Protesttag gegen Krankenhausschließungen

Lauterbachs Kahlschlag

Nora Hachenburg

Am Montagabend stellte Sylvia Bühler in ihrer Bewerbungsrede auf dem ver.di-Bundeskongress die Einführung einer gesetzlichen Personalbemessung für Pflegepersonal in Krankenhäusern als größten Erfolg dar. Bühler ist im ver.di-Bundesvorstand für den Gesundheitsbereich zuständig und stellte sich zur Wiederwahl. Dass es möglich war, so weit zu kommen und an dieser Personalregelung mitzuarbeiten, sei auch Folge der zum Teil wochenlangen Streiks in den Krankenhäusern, schätzte sie ein.
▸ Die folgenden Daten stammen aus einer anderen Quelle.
(* ===== verification/SysFile.v ===== *)
(** * kernel/syscall.c and kernel/sysfile.c: file system calls

    Fetching system call arguments from the trapframe and from user memory,
    and the handlers of sysfile.c and of sysfile_mmap.cpp.  A handler returns
    the C value, before syscall() stores it in the 64-bit register a0. *)

From Stdlib Require Import ZArith Lia.
From stdpp Require Import gmap.
From S2P Require Import Prelude Mem StringC Params Env Kalloc Vm Sleeplock Bio Log Fs Pipe ProcTable Console Kernel File.

(** The bytes of a C string in a buffer. *)
Fixpoint cstring (b : list Z) : list Z :=
  match b with c :: b => if c =? 0 then [] else c :: cstring b | [] => [] end.

Section Sys.
Context `{LinkerSyms} (pid : Z) (me fuel : nat) (stat_pad : list Z).
Notation fileclose := (fileclose pid fuel).
Notation begin_op' := (on_log (begin_op fuel)).
Notation end_op' := (on_log (end_op pid)).
Notation ilock := (ilock pid fuel).
Notation iunlock := (iunlock pid).
Notation iput := (iput pid fuel).
Notation iunlockput := (iunlockput pid fuel).

(** ** Arguments *)

(** The value stored at [ip], or the failure. *)
Definition fetchaddr (addr : Z) : K (option Z) :=
  let* p := kproc me in
  if (p_size p <=? addr) || (p_size p <? u64 (addr + 8)) then ret None else
  let* r := on_kw (u_copyin me addr 8) in
  if negb (r.1 =? 0) then ret None else ret (Some (le_dec r.2)).

(** The string read, or the failure. *)
Definition fetchstr (addr max : Z) : K (option (list Z)) :=
  let* p := kproc me in
  let* r := on_pm (copyinstr (p_pgtbl p) addr max) in
  if r.1 <? 0 then ret None else ret (Some (cstring r.2)).

Definition argraw (n : Z) : K Z :=
  if (0 <=? n) && (n <=? 5) then tf_get me (tf_a n) else panic "argraw".
Definition argint (n : Z) : K Z := let* x := argraw n in ret (i32 x).
Definition argaddr (n : Z) : K Z := argraw n.
Definition argstr (n max : Z) : K (option (list Z)) :=
  let* addr := argaddr n in fetchstr addr max.

(** ** File descriptors *)

Definition ofile (fd : Z) : K (option nat) := let* p := kproc me in ret (p_ofile p (Z.to_nat fd)).
Definition set_ofile (fd : nat) (f : option nat) : K unit :=
  set_kproc me (fun p => with_ofile (upd (p_ofile p) fd f) p).

Definition argfd (n : Z) : K (option (Z * nat)) :=
  let* fd := argint n in
  if (fd <? 0) || (NOFILE <=? fd) then ret None else
  let* f := ofile fd in
  ret (match f with None => None | Some f => Some (fd, f) end).

Definition fdalloc (f : nat) : K (option nat) :=
  let* p := kproc me in
  match List.find (fun fd => bool_decide (p_ofile p fd = None)) (seq 0 nofile) with
  | Some fd => set_ofile fd (Some f) ;; ret (Some fd)
  | None => ret None
  end.

Definition sys_dup : K Z :=
  let* a := argfd 0 in
  match a with
  | None => ret (-1)
  | Some (_, f) =>
      let* fd := fdalloc f in
      match fd with
      | None => ret (-1)
      | Some fd => filedup f ;; ret (Z.of_nat fd)
      end
  end.

Definition sys_read : K Z :=
  let* p := argaddr 1 in
  let* n := argint 2 in
  let* a := argfd 0 in
  match a with None => ret (-1) | Some (_, f) => fileread pid me fuel f p n end.

Definition sys_write : K Z :=
  let* p := argaddr 1 in
  let* n := argint 2 in
  let* a := argfd 0 in
  match a with None => ret (-1) | Some (_, f) => filewrite pid me fuel f p n end.

Definition sys_close : K Z :=
  let* a := argfd 0 in
  match a with
  | None => ret (-1)
  | Some (fd, f) => set_ofile (Z.to_nat fd) None ;; fileclose f ;; ret 0
  end.

Definition sys_fstat : K Z :=
  let* st := argaddr 1 in
  let* a := argfd 0 in
  match a with None => ret (-1) | Some (_, f) => filestat pid me fuel stat_pad f st end.

(** ** Links *)

Definition cwd : K nat :=
  let* p := kproc me in match p_cwd p with Some i => ret i | None => panic "kerneltrap" end.
Definition knamei (path : list Z) : K (option nat) := let* c := cwd in namei pid me fuel c path.
Definition knameiparent (path : list Z) : K (option (nat * list Z)) :=
  let* c := cwd in nameiparent pid me fuel c path (replicate (Z.to_nat DIRSIZ) 0).

(** The [bad:] label of sys_link. *)
Definition link_undo (ip : nat) : K Z :=
  ilock (Some ip) ;;
  set_inode ip (fun i => with_nlink (i16 (i_nlink i - 1)) i) ;;
  iupdate pid ip ;;
  iunlockput ip ;;
  end_op' ;;
  ret (-1).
Aktuell stehen Kämpfe gegen die bundesweit geplanten Schließungen von Kliniken an. Hier fehlte es an konkreten Vorschlägen, wie das Kahlschlagprogramm von Gesundheitsminister Lauterbach zu verhindern sei. Es blieb unter dem Applaus der rund 1.000 Delegierten bei der allgemeinen Aussage, dass der Markt es nicht richten werde und ein Vorbehalt des Finanzministers unanständig sei.

Seit Lauterbach seine „Krankenhausrevolution“ angekündigt hat ist viel passiert. Die eigens zur Vorbereitung der gewollten Klinikschließungen eingesetzte „Regierungskommission für eine moderne und bedarfsgerechte Krankenhausversorgung“ gab mit ihrer ursprünglichen Empfehlung den gesundheitspolitisch Verantwortlichen die Möglichkeit, so zu tun, als werde der Markt in den Krankenhäusern eingeschränkt und die Versorgung mehr am Bedarf der Bevölkerung ausgerichtet. Die Vorschläge der Kommission erwiesen sich im Detail aber als massiver Eingriff in die bedarfsgerechte Planung der Länder vor Ort. Dazu müssen sie als Gesamtpaket zur Stabilisierung des Fallpauschalensystems gelesen werden, das die „Vermarktung“ der Gesundheit vertieft, damit bei den Konzernen weiter die Gewinne sprudeln.

Nachdem es von den Bundesländern – die für die Krankenhausplanung zuständig sind – Widerstand gab, wurde am 10. Juli eine Einigung zwischen Bund und Ländern erzielt. Diese macht den Weg frei für eine „abgeschwächte“ Form der von der Kommission vorgelegten Vorschläge. Eine Verbesserung der Krankenhausversorgung ist nicht in Sicht. Das Ziel der Marktbereinigung ist geblieben. Betoniert werden auch die finanziellen Fehlanreize in der Krankenversorgung.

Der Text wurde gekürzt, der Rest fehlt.